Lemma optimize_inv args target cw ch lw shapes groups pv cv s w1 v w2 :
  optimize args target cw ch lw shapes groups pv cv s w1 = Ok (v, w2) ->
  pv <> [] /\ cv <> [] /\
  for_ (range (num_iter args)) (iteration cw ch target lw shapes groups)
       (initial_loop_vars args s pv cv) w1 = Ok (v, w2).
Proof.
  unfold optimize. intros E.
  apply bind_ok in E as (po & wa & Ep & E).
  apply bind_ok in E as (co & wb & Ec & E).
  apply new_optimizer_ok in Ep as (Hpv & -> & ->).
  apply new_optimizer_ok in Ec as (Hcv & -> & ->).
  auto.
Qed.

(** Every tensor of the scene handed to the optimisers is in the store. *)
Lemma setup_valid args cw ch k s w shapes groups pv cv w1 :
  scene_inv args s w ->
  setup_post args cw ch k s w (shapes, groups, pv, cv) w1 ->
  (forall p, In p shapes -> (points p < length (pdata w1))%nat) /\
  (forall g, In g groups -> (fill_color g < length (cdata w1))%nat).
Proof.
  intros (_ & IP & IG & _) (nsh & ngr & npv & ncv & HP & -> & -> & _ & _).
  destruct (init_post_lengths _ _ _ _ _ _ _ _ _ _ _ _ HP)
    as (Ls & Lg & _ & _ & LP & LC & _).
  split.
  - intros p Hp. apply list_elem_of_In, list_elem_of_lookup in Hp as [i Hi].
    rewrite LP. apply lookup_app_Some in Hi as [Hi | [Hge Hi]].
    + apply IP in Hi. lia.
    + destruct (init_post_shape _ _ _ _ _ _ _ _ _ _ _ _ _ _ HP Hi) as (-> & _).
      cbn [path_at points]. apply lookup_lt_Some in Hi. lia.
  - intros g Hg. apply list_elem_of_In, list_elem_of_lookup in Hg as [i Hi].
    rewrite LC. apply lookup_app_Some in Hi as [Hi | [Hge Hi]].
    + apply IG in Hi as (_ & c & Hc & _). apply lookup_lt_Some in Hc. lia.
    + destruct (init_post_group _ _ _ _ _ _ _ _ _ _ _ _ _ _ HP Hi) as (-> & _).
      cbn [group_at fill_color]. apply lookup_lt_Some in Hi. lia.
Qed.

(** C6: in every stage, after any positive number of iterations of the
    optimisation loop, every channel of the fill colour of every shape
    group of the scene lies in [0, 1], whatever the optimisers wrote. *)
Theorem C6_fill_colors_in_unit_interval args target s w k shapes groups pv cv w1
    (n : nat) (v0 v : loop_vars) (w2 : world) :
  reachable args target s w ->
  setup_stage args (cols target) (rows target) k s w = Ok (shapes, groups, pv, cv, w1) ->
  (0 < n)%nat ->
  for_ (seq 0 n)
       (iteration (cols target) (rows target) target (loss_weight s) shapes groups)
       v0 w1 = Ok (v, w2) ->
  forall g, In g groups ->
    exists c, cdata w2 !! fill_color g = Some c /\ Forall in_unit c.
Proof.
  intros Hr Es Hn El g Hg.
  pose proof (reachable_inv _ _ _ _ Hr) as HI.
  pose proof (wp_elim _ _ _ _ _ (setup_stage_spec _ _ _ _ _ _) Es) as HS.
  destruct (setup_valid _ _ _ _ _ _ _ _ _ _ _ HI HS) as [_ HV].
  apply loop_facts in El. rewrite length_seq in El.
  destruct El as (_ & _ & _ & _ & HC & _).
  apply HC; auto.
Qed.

-=-=-=-=-

Retype exactly the lines of the data above, starting at its first line and finishing with the line that has "(** Every tensor" in it.

Lemma optimize_inv args target cw ch lw shapes groups pv cv s w1 v w2 :
  optimize args target cw ch lw shapes groups pv cv s w1 = Ok (v, w2) ->
  pv <> [] /\ cv <> [] /\
  for_ (range (num_iter args)) (iteration cw ch target lw shapes groups)
       (initial_loop_vars args s pv cv) w1 = Ok (v, w2).
Proof.
  unfold optimize. intros E.
  apply bind_ok in E as (po & wa & Ep & E).
  apply bind_ok in E as (co & wb & Ec & E).
  apply new_optimizer_ok in Ep as (Hpv & -> & ->).
  apply new_optimizer_ok in Ec as (Hcv & -> & ->).
  auto.
Qed.

(** Every tensor of the scene handed to the optimisers is in the store. *)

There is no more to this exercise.